Artadi contested the 2017 regional election as an independent Together for Catalonia (JuntsxCat) electoral alliance candidate in the Province of Barcelona and was elected to the Parliament of Catalonia. At the election Catalan secessionists retained a slim majority in the Catalan Parliament. Artadi was spokesperson for the JuntsxCat parliamentary group. On 19 May 2018 newly elected President Quim Torra nominated a new government in which Artadi was to be Minister of Enterprise and Knowledge and Government Spokesperson. However, the Spanish government condemned the inclusion of jailed/exiled politicians in the government as provocative and refused to approve Torra's appointments or to revoke direct rule.
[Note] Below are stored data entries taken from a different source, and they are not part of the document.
(** ** Specificity *)

Definition css_name_char (c : Z) : bool := c_isalnum c || bool_decide (c = 45 ∨ c = 95).
Definition spec_value (a b c : Z) : Z := u32 (a * 10000 + b * 100 + c).
(** What the block in parentheses after a pseudo-class holds, without its last
    character, which closes it. *)
Definition block_arg (block : bytes) : bytes := removelast (tail block).
(** The loop of [spec_of] with the best part so far and the counts of this one. *)
Fixpoint spec_loop (fuel : nat) (s : bytes) (at_start : bool) (best a b c : Z) : Z :=
  match fuel, s with
  | S fuel, ch :: p =>
    if decide (ch = 44) then spec_loop fuel p true (Z.max best (spec_value a b c)) 0 0 0
    else if split_space ch || combinator ch then spec_loop fuel p true best a b c
    else if decide (ch = 91) then
      let r := snd (scan not_close (length p) p) in
      spec_loop fuel (default r (expect 93 r)) false best a (u32 (b + 1)) c
    else if decide (ch = 58) then
      let dbl := bool_decide (hd0 p = 58) in
      let '(name, r) := scan name_char (length p) (default p (expect 58 p)) in
      let plain := if dbl then spec_loop fuel r false best a b (u32 (c + 1)) else spec_loop fuel r false best a (u32 (b + 1)) c in
      if decide (hd0 r = 40) then
        let '(block, r) := paren_block r 0 in
        let arg := block_arg block in
        if negb dbl && streq name (str "where") then spec_loop fuel r false best a b c
        else if negb dbl && (streq name (str "is") || streq name (str "not")) && bool_decide (arg ≠ []) then
          let v := spec_loop fuel (take 255 arg) true 0 0 0 0 in
          spec_loop fuel r false best (u32 (a + v / 10000)) (u32 (b + v mod 10000 / 100)) (u32 (c + v mod 100))
        else if dbl then spec_loop fuel r false best a b (u32 (c + 1))
        else spec_loop fuel r false best a (u32 (b + 1)) c
      else plain
    else if decide (ch = 35) then spec_loop fuel (skip css_name_char p) false best (u32 (a + 1)) b c
    else if decide (ch = 46) then spec_loop fuel (skip css_name_char p) false best a (u32 (b + 1)) c
    else if decide (ch = 42) then spec_loop fuel p false best a b c
    else if at_start && c_isalpha ch then spec_loop fuel p false best a b (u32 (c + 1))
    else spec_loop fuel p at_start best a b c
  | _, _ => Z.max best (spec_value a b c)
  end.
Definition spec_of (sel : bytes) : Z := spec_loop (S (length sel)) sel true 0 0 0 0.

(** The value without [!important], and whether it had it. *)
Definition strip_important (val : bytes) : bytes * bool :=
  let v := rtrim val in
  let n := length v in
  if decide (10 <= n)%nat then
    if streq (c_tolower <$> drop (n - 10) v) (str "!important") then (rtrim (take (n - 10) v), true) else (v, false)
  else (v, false).

(** ** Comments *)

(** Past the star and slash that end a comment. *)
Fixpoint comment_end (s : bytes) : bytes :=
  match s with
  | c :: t => if bool_decide (c = 42) && bool_decide (hd0 t = 47) then tail t else comment_end t
  | [] => []
  end.
Fixpoint strip_comments (fuel : nat) (s : bytes) : bytes :=
  match fuel, s with
  | S fuel, c :: t =>
    if bool_decide (c = 47) && bool_decide (hd0 t = 42) then strip_comments fuel (comment_end (tail t))
    else c :: strip_comments fuel t
  | _, _ => []
  end.
Definition strip_css_comments (css : bytes) : bytes := strip_comments (length css) css.

(** ** Blocks *)

(** From an opening brace: what is skipped and what is left. *)
Fixpoint css_skip_block (s : bytes) (depth : nat) : bytes * bytes :=
  match s with
  | [] => ([], [])
  | c :: s =>
    let depth := if decide (c = 123) then S depth else if decide (c = 125) then pred depth else depth in
    match depth with
    | O => ([c], s)
    | _ => let '(t, r) := css_skip_block s depth in (c :: t, r)
    end
  end.
(** The inside of the block and where to go on: past the last character skipped
    when it is a closing brace, else at it.  An opening brace at the very end has an
    inside of length -1, which is copied. *)
Definition block_inside (s : bytes) : res (bytes * bytes) :=
  let '(t, r) := css_skip_block s 0 in
  match tail t with
  | [] => UB
  | u => let close := default 0 (last u) in Ok (removelast u, if decide (close = 125) then r else close :: r)
  end.
(** To the first [c], and from it. *)
Definition upto (c : Z) (s : bytes) : option (bytes * bytes) :=
  match strchr s c with Some i => Some (take i s, drop i s) | None => None end.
Faced with this opposition Torra announced a new government on 29 May 2018 without the jailed/exiled politicians. Artadi was to be Minister of the Presidency and Government Spokesperson in the new government. She was sworn in on 2 June 2018 at the Palau de la Generalitat de Catalunya. She resigned in March 2019 to contest the 2019 local elections as the JuntsxCat's number two candidate in Barcelona.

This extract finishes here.